Please return every line from the entries that has the string "which" in it.

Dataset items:
+--

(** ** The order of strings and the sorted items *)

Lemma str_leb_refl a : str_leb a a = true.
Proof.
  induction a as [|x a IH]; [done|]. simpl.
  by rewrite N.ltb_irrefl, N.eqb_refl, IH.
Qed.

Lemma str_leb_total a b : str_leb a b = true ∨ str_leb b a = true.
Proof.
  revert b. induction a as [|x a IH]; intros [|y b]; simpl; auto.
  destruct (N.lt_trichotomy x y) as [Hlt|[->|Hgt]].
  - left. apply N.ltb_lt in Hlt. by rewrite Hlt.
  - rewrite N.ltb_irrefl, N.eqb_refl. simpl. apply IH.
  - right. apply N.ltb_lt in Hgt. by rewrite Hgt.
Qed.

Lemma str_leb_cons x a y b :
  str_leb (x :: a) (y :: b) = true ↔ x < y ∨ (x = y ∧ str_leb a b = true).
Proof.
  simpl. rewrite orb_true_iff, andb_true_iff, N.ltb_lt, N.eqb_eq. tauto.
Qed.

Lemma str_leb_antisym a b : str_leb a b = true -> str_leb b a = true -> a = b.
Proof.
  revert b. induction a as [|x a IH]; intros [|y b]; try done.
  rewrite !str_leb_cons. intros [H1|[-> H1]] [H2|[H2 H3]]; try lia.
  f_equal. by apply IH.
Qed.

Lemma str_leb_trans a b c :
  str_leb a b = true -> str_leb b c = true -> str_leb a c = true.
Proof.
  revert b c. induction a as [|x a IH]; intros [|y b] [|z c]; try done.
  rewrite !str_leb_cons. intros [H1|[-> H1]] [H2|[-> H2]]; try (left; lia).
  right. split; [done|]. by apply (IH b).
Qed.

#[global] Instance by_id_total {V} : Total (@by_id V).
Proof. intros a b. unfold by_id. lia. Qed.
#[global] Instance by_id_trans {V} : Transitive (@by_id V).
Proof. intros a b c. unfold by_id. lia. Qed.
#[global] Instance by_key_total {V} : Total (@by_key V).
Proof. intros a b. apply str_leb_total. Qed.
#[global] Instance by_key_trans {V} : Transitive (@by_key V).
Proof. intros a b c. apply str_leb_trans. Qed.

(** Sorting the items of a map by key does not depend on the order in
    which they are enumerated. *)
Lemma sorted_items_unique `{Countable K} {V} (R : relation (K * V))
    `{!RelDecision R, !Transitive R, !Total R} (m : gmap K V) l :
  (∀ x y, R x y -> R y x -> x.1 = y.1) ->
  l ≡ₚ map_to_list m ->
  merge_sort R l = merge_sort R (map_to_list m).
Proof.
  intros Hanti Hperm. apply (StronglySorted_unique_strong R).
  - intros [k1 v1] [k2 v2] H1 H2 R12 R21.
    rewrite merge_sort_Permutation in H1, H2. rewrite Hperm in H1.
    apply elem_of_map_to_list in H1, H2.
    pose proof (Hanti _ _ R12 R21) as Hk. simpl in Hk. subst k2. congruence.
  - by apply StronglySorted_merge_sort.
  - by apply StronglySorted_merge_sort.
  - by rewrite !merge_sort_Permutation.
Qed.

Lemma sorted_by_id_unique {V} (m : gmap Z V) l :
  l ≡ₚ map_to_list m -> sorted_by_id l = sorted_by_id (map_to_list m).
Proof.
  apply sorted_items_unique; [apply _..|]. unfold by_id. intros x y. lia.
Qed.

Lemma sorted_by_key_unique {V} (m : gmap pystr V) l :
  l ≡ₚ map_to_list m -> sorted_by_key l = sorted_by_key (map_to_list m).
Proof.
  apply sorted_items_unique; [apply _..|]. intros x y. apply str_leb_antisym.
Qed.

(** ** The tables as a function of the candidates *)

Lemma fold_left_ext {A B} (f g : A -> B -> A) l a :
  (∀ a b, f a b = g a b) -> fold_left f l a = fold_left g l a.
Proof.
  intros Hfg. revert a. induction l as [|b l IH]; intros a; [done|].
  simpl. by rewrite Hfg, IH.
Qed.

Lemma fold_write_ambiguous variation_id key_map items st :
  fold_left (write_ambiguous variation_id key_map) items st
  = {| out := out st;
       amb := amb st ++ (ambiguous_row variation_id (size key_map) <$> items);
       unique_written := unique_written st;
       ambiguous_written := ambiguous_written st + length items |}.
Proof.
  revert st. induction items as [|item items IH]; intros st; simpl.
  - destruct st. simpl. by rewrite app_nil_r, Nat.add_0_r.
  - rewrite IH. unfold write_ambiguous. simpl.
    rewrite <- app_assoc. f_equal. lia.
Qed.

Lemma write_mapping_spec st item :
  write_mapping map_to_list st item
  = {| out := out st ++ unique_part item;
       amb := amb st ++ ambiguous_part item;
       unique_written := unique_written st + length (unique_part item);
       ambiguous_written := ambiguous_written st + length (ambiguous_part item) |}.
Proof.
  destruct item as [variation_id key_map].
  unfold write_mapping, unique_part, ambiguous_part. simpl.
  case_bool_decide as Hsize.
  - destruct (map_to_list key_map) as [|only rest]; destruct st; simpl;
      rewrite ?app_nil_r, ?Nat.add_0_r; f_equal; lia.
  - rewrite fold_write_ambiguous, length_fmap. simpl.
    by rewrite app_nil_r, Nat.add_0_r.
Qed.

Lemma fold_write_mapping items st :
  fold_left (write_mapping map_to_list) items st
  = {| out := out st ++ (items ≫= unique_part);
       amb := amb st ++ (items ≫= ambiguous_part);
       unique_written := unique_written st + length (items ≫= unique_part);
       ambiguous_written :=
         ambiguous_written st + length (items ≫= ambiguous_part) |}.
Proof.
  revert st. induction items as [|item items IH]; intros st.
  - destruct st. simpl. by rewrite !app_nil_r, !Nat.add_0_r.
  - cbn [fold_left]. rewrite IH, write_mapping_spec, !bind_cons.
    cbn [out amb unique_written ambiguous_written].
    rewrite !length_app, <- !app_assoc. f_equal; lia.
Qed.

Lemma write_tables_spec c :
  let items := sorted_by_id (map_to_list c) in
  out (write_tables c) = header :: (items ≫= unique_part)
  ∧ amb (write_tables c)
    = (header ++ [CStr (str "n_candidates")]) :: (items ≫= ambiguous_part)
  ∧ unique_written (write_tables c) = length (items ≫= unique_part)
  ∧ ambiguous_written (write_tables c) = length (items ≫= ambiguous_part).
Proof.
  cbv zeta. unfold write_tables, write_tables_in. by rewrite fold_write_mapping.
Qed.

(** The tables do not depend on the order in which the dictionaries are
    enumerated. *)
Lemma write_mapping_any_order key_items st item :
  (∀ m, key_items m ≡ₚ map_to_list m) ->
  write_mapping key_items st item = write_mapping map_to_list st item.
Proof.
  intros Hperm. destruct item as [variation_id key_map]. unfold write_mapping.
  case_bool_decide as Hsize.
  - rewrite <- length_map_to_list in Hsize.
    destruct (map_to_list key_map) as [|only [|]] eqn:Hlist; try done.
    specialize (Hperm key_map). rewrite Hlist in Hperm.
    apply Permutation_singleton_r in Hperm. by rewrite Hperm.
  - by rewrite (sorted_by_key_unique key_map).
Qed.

+--

Response for this exercise.
    which they are enumerated. *)
(** The tables do not depend on the order in which the dictionaries are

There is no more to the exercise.